I have been asked time and time again by my mom, “Ella, should we have Thanksgiving this year?” She asks me as if I have the answers to all the tough questions of this year. While I admire her wanting my input, that is a complex question that has caused a national conversation. 

Do I think it is safe to have Thanksgiving? That depends. Traditional Thanksgiving gatherings involve a lot of family. The politically fuming grandpa. The chatty-Kathy grandma. The uninterested, stubborn teenager on her phone looking at TikTok all evening. 

Sorry Cara, I know you won’t read this anyway. 

When I was a kid, right around Thanksgiving was the time our family would get Christmas cards taken at a photo studio (Photo from 2009). Nowadays, we just pile into the car, find an abandoned building and snap a few pictures. (Pam Schuellerman)

This year, tradition has been thrown out the window. Weddings have been postponed, engagements suspended. Senior years of high school were cut short, with graduation ceremonies inside minivans in the movie theatre parking lot. Easter was, or should have, been cancelled for those who celebrate that holiday. Should Thanksgiving or Christmas be any different?

According to the CDC, “The safest way to celebrate Thanksgiving this year is to celebrate with people in your household. If you do plan to spend Thanksgiving with people outside your household, take steps to make your celebration safe.”

There are many ways to celebrate the holidays this year in a safe manner: keep wearing a mask, remain six feet away from people who do not live with you, constantly wash your hands, bring your own food and drink, stay away from buffet serving style and make single-use options available, such as condiments and silverware packets, to minimize germ spreading. 

My family typically alternates who hosts Thanksgiving and Christmas with my uncles who live in Akron, Ohio. This year, we are supposed to host. However, I am not even sure if my uncles and little cousins will be coming at all. 

Akron City Council President Margo Sommerville announced on Nov. 16 new legislation that limits guests at private parties to slow the spread of COVID-19, with a few event exceptions, such as religious ceremonies and funerals. The order specifically targets private households, rather than established businesses. 

While our Thanksgiving is planned to be in Hudson, not Akron, it has me thinking — is it even ethical to host a Thanksgiving at all? There really is no easy answer. Our Thanksgivings are always small. We never have a big shabang or a fancy dinner party. My immediate family hits the six-person capacity limit the city of Akron is trying to enact. If you typically have Thanksgivings of much larger numbers, you may want to rethink hosting your elderly folks or potentially immunocompromised individuals, even if it is for only a few hours and a bowl of mashed potatoes.

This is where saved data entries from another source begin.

(** The VLAN commands. *)
Lemma run_vlan_add s0 t s port vid u (Q : unit -> an8855_priv W -> Prop) : 0 <= port < 6 -> 0 <= vid < 4096 -> table_at s0 t s ->
  (forall s', table_at s0 (on_row vid (Some (join_vlan port u (vs_row t vid))) t) s' -> Q tt s') ->
  wp (an8855_vlan_add port vid u) Q never s.
Proof.
  intros Hp Hv (V & H & Ht) Hq. unfold an8855_vlan_add. apply wp_bind. eapply an_vlan_fetch; [exact H | exact Hv |]. intros s1 H1.
  apply wp_bind. eapply an_vard0; [exact H1 |]. intros s2 H2. cbn [set_reg v_reg]; rewrite upd_eq.
  pose proof (row_ports_range (v_vlan V vid)) as Hr. fold (row_ports (v_vlan V vid)).
  fold (row_base (v_vlan V vid) (row_ports (v_vlan V vid) .| BIT port)).
  assert (Hpm : 0 <= row_ports (v_vlan V vid) .| BIT port < 2 ^ 6) by (apply lor_range; [lia | exact Hr | apply BIT_range; lia]).
  apply wp_bind. eapply an_write; [exact H2 | plain_solve | unfold row_base; range_solve |]. intros s3 H3.
  apply wp_bind. eapply an_write; [exact H3 | plain_solve | lia |]. intros s4 H4.
  fold (egress_tag port u). apply wp_bind.
  eapply an_update; [exact H4 | plain_solve | | | | intros s5 H5].
  - by_tag port u; split; discriminate || reflexivity.
  - by_tag port u; split; discriminate || reflexivity.
  - by_tag port u; reflexivity.
  - eapply an_vlan_store; [exact H5 | exact Hv |]. intros s6 H6. apply Hq. eexists. split; [exact H6 |].
    apply view_holds_row; [repeat (apply view_holds_vlan_reg; [intros p; apply vlan_reg_no_port; cbn; tauto |]); exact Ht |].
    view_reg. apply row_add_holds; [exact Hp | apply (proj1 Ht vid Hv)].
Qed.

Lemma run_vlan_del s0 t s port vid (Q : unit -> an8855_priv W -> Prop) (E : Z -> an8855_priv W -> Prop) :
  0 <= port < 6 -> 0 <= vid < 4096 -> table_at s0 t s ->
  (vs_row t vid = None -> forall s', table_at s0 t s' -> E (- EINVAL) s') ->
  (forall v, vs_row t vid = Some v -> forall s', table_at s0 (on_row vid (leave_vlan port v) t) s' -> Q tt s') ->
  wp (an8855_vlan_del port vid) Q E s.
Proof.
  intros Hp Hv (V & H & Ht) He Hq. unfold an8855_vlan_del. apply wp_bind, wp_no_error. eapply an_vlan_fetch; [exact H | exact Hv |].
  intros s1 H1. apply wp_bind, wp_no_error. eapply an_vard0; [exact H1 |]. intros s2 H2. cbn [set_reg v_reg]; rewrite upd_eq.
  rewrite land_valid. fold (row_ports (v_vlan V vid)). pose proof (row_ports_range (v_vlan V vid)) as Hr.
  assert (Ht2 : view_holds (set_reg AN8855_VARD0 (v_vlan V vid) V) t)
    by (apply view_holds_vlan_reg; [intros p; apply vlan_reg_no_port; cbn; tauto | exact Ht]).
  pose proof (proj1 Ht vid Hv) as Hrow. destruct (vs_row t vid) as [v |] eqn:Er.
  - destruct (Hrow) as (-> & _). cbn [negb].
    apply wp_bind. eapply (wp_mono _ (fun _ s3 => at_view s0 (set_reg AN8855_VAWD0 (row_del (v_vlan V vid) port)
      (set_reg AN8855_VARD0 (v_vlan V vid) V)) s3) _ never); [| | intros ? ? []].
    + unfold row_del. pose proof (ldiff_range (row_ports (v_vlan V vid)) (BIT port) 6 ltac:(lia) Hr) as Hpm.
      destruct (cbool _); (eapply an_write; [exact H2 | plain_solve | unfold row_base; range_solve | auto]).
    + intros _ s3 H3. apply wp_bind, wp_no_error. eapply an_write; [exact H3 | plain_solve | lia |]. intros s4 H4.
      apply wp_no_error. eapply an_vlan_store; [exact H4 | exact Hv |]. intros s5 H5. apply (Hq v eq_refl). eexists. split; [exact H5 |].
      apply view_holds_row; [repeat (apply view_holds_vlan_reg; [intros p; apply vlan_reg_no_port; cbn; tauto |]); exact Ht |].
      view_reg. apply row_del_holds; assumption.
  - destruct Hrow as [-> _]. cbn [negb]. apply wp_fail, He; [reflexivity |]. exists (set_reg AN8855_VARD0 (v_vlan V vid) V). auto.
Qed.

While I am not trying to tell my mom to cancel the holiday altogether, we are planning other activities and alternatives to make this year special and safe. Because we are concerned for my grandpa’s health and safety, we will be visiting him the day before Thanksgiving to deliver some delicious food. 

Last Thanksgiving I was overseas celebrating with study abroad friends. This Thanksgiving, all four Schuellerkids will be under the same roof. Wish our parents luck. (Pam Schuellerman)

I also want to celebrate the reunion of my siblings and parents. With three kids away at college this fall after spending five straight months together, I am ready for some family time. 

While our Thanksgiving will not be typical, I hope it will be full of Ben Kweller and CAAMP records with some Hershey’s Gold Medal Ribbon ice cream for dessert. The sink will still be full of dirty dishes by the end of the night, no matter how we celebrate. I wonder who will be stuck doing those this year? Let’s hope it’s not my mom because she will throw a fit.